El cielo plomizo se precipitaba con furia, purificando todo menos a esa alma errante; él no percibía el frío, descalzo entre el lodo y piedras y por más que el riachuelo se esforzaba, no lograba arrebatarle de su obsesión: ella, era la luz al final del túnel, su doctrina, su juez, su verdugo, la última estrella de su sombrío universo; empapado de ella, esa ánima se perdía y nacía; con ella se elevaba al cielo y al infierno.
Alucinado, él charlaba con el viento, con billetes en una mano, mientras cargaba con la otra mano a su amada, la más bella, le poseía con sus labios, con toda la fuerza de su pasión, extasiado, su lengua jugaba con esa boca fría, lejana. Escurría la lluvía en su chamarra harapienta, mugrosa, oxidada; sus rizos, cual la noche, apagados, se perdían en la negrura de su cuello y de la rancia prenda; sus pantalones, a la cadera, camiseta negra, ceñida, combinaban a la perfección con su atuendo: una ruina, él lo sabía, como si le importara.

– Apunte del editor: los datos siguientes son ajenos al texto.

Definition getFileSize (dir path : str) (w : World) : Z :=
  match name_in dir path with
  | Some name => match files w !! name with Some content => zlen content | None => 0 end
  | None => 0
  end.

Definition gettimeofday : L timeval := fun '(lg, w) =>
  (Ok (clock (ticks w)), (lg, mkWorld (files w) (console w) (syslogged w) (S (ticks w)))).
Definition get_logger : L Logger := fun '(lg, w) => (Ok lg, (lg, w)).
Definition get_world : L World := fun '(lg, w) => (Ok w, (lg, w)).
Definition put_logger (f : Logger -> Logger) : L unit := fun '(lg, w) => (Ok tt, (f lg, w)).
Definition put_world (f : World -> World) : L unit := fun '(lg, w) => (Ok tt, (lg, f w)).
Definition value_of {A} (o : outcome A) : L A := fun s => (o, s).

(** [levels_[d]]: a missing level is entered as the first one. *)
Definition level_of (d : Z) : L LogLevel := fun '(lg, w) =>
  let l := default Fatal (levels_ lg !! d) in (Ok l, (set_level d l lg, w)).

(** [app]: the application's name, from the configuration. *)
Definition formatMessage (app : outcome str) (level : LogLevel) (message : str) : L str :=
  let^ tv := gettimeofday in
  let^ lg := get_logger in
  let^ name := value_of app in
  xret (formatDateTimeUTC tv ++ lit " " ++ hostname_ lg ++ lit " " ++ name ++ lit "[" ++ print_int gettid ++ lit "] " ++
        LogLevelAsString level true ++ lit " " ++ message).

(** [file << entry << std::endl]; a stream that is not open drops it. *)
Definition append_file (entry : str) : L unit := fun '(lg, w) =>
  let p := file_params_ lg in
  (Ok tt, (lg, match name_in (directory p) (active_log p) with
               | Some name => if file p then set_files (<[name := default [] (files w !! name) ++ entry ++ [chr 10]]> (files w)) w else w
               | None => w
               end)).

(** [file.open( active_log, out | app )]. *)
Definition open_active : L unit := fun '(lg, w) =>
  let p := file_params_ lg in
  match name_in (directory p) (active_log p) with
  | Some name => if can_open (active_log p)
                 then (Ok tt, (set_file_params (with_stream true (filesize p) p) lg,
                               set_files (<[name := default [] (files w !! name)]> (files w)) w))
                 else (Ok tt, (set_file_params (with_stream false (filesize p) p) lg, w))
  | None => (Ok tt, (set_file_params (with_stream false (filesize p) p) lg, w))
  end.

(** [rename( from, to )], the result of which is not looked at. *)
Definition rename (dir from to : str) : World -> World := fun w =>
  match name_in dir from, name_in dir to with
  | Some a, Some b =>
      match files w !! a with
      | Some content => if can_rename from to then set_files (<[b := content]> (delete a (files w))) w else w
      | None => w
      end
  | _, _ => w
  end.

Definition unlink (dir path : str) : World -> World := fun w =>
  match name_in dir path with
  | Some name => if can_unlink path then set_files (delete name (files w)) w else w
  | None => w
  end.

(** The characters that are operators of a regular expression; the dot matches any
    character of a line. *)
Definition regex_operator (c : ascii) : bool := existsb (fun d => c =c d) (lit "^$\*+?()[]{}|").
Definition in_line (c : ascii) : bool := negb ((c =c chr 10) || (c =c chr 13)).

(** The pattern [active_log] followed by a dot and any characters, on a whole path. *)
Fixpoint log_match (pattern path : str) : bool :=
  match pattern, path with
  | [], c :: r => (c =c "."%char) && forallb in_line r
  | p :: pattern', c :: r => (if p =c "."%char then in_line c else p =c c) && log_match pattern' r
  | _, [] => false
  end.
Definition matches_log (active path : str) : bool :=
  if existsb regex_operator active then regex_match active path else log_match active path.

(** A path of the directory iterator: [dir / name]. *)
Definition entry_path (dir name : str) : str :=
  match last dir with
  | Some c => if c =c "/"%char then dir ++ name else dir ++ lit "/" ++ name
  | None => name
  end.

(** The set of paths that match, in the order of [std::set]. *)
Definition trail_of (p : FileParams) (w : World) : list str :=
  merge_sort str_le (List.filter (matches_log (active_log p)) (map (fun e => entry_path (directory p) (fst e)) (map_to_list (files w)))).

(** [while ( trail.size() > max_file_trail )]: unlink the first and forget it. *)
Fixpoint prune (dir : str) (max : Z) (trail : list str) (w : World) : World :=
  match trail with
  | [] => w
  | path :: rest => if max <? zlen trail then prune dir max rest (unlink dir path w) else w
  end.

Definition rotation_due (p : FileParams) : bool := u64 (max_size_mib p * 1024 * 1024) <? filesize p.

Definition checkRotate : L unit :=
  let^ lg := get_logger in
  let p := file_params_ lg in
  if rotation_due p then
    let^ _ := put_logger (set_file_params (with_stream false (filesize p) p)) in
    let^ tv := gettimeofday in
    let^ _ := put_world (rename (directory p) (active_log p) (active_log p ++ lit "." ++ formatDateTimeUTC tv)) in
    let^ _ := open_active in
    let^ _ := (fun '(lg, w) =>
      let p := file_params_ lg in (Ok tt, (set_file_params (with_stream (file p) (getFileSize (directory p) (active_log p) w) p) lg, w))) in
    if negb (stat_directory (c_string (directory p))) then xthrow (DodoException (lit "filesystem error: directory iterator cannot open directory"))
    else
      let^ w := get_world in
      put_world (prune (directory p) (max_file_trail p) (trail_of p w))
  else xret tt.

(** The file part of [log]: [entry] is empty when the console did not format it. *)
Definition log_file (app : outcome str) (level : LogLevel) (message entry : str) : L unit :=
  let^ _ := checkRotate in
  let^ e := (match entry with [] => formatMessage app level message | _ => xret entry end) in
  let^ _ := append_file e in
  put_logger (fun lg => let p := file_params_ lg in set_file_params (with_stream (file p) (u64 (filesize p + (zlen e + 1))) p) lg).

Definition log_syslog (app : outcome str) (level : LogLevel) (message : str) : L unit :=
  let^ name := value_of app in
  let^ lg := get_logger in
  match facility lg with
  | None => xthrow (UndefinedBehaviour (lit "read of an indeterminate int"))
  | Some f => put_world (fun w => mkWorld (files w) (console w) (syslogged w ++ [(Z.lor f (mapLeveltoSyslog level),
                c_string (name ++ lit "[" ++ print_int gettid ++ lit "]: " ++ LogLevelAsString level true ++ lit ": " ++ message))]) (ticks w))
  end.

Definition log (app : outcome str) (level : LogLevel) (message : str) : L unit :=
  let^ cl := level_of Console in
  let^ entry := (if level_le level cl then
                   let^ e := formatMessage app level message in
                   let^ _ := put_world (fun w => mkWorld (files w) (console w ++ [e]) (syslogged w) (ticks w)) in
                   xret e
                 else xret []) in
  let^ lg := get_logger in
  let^ _ := (if negb (Z.lor (destinations_ lg) File =? 0) then
               let^ fl := level_of File in
               if level_le level fl then log_file app level message entry else xret tt
             else xret tt) in
  if negb (Z.lor (destinations_ lg) Syslog =? 0) then
    let^ sl := level_of Syslog in
    if level_le level sl && level_le level Info then log_syslog app level message else xret tt
  else xret tt.

(** ** Construction *)

Section Construct.
Context `{Yaml} (path : str) (yaml : node).

Definition config_string (kp : KeyPath) : outcome str := getValue as_string path yaml kp.
Definition config_size (kp : KeyPath) (otherwise : Z) : outcome Z :=
  let! b := config_exists yaml kp in if b : bool then getValue as_size path yaml kp else Ok otherwise.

Su parloteo trastornado, ¿a quién?, ¿a ella?, ¿a los billetes?, ¿a su mano?, ¿a su memoria?; él, veía al cielo, mojaba su rostro y aullaba, gimiendo, ¿lágrimas?, ¿lluvia en sus ojos?; su frente hirviente la apoyaba en su mano, la que sostenía los billetes; le consumían sus ojos, quizás, esas lágrimas brotaban de su pecho afligido, de lo que calcina la tierna mirada y la garganta; ella era aprisionada entre la delgadez de ese cuerpo de macho y su mano derecha, ruda, morena, temblorosa, pero firme cada vez que la dominaba.
Ella era acunada en esa axila, cubierta por la desgracia de ese ser que ya no existía, que ya no era, sólo flotaba con ella en mano, lo conseguía; la manoseaba, era tan fría y, aún así, lo encendía. Se encadenaba a esa boca pequeña, la más pura, por la que se perdería mil veces, lo que le quedara de cordura; por ella, él, negaba todo, sus amores, su pasado, su futuro, su dinastía, su juicio, su espíritu, ya no se pertenecía.
Ella, vacía, en su frialdad, sería requerida, él, jamás le soltaría. Los billetes que tenía lograrían pagar por ella, la codiciaba a través del cristal; la realidad de todos, para él, fue negada. Con sus más tiernas caricias, sin soltar los billetes, recorría ese cuerpo esbelto, rígido, no palpitaba; él, temblando, excitado, le acariciaba con su rostro, con sus rizos negros, con la punta de su lengua, con sus dientes, con su cuello, con sus sienes, con sus versos candentes, con su pecho y ...
Él la acomodaba entre sus muslos y, en un descuido, ella cayó de su mano torpe, haciéndose pedazos; sus ojos oscuros brillaron de llanto, se golpeó la cabeza con los dos puños pardos, sin soltar los billetes que atesoraba en la mano izquierda; ahora, él, gemía, bramaba y se insultaba. La lluvia, esta vez, purificaba sus pies sangrantes, habían pisado los trozos de vidrio de su diosa fragmentada, de su alma gemela: su botella de vino.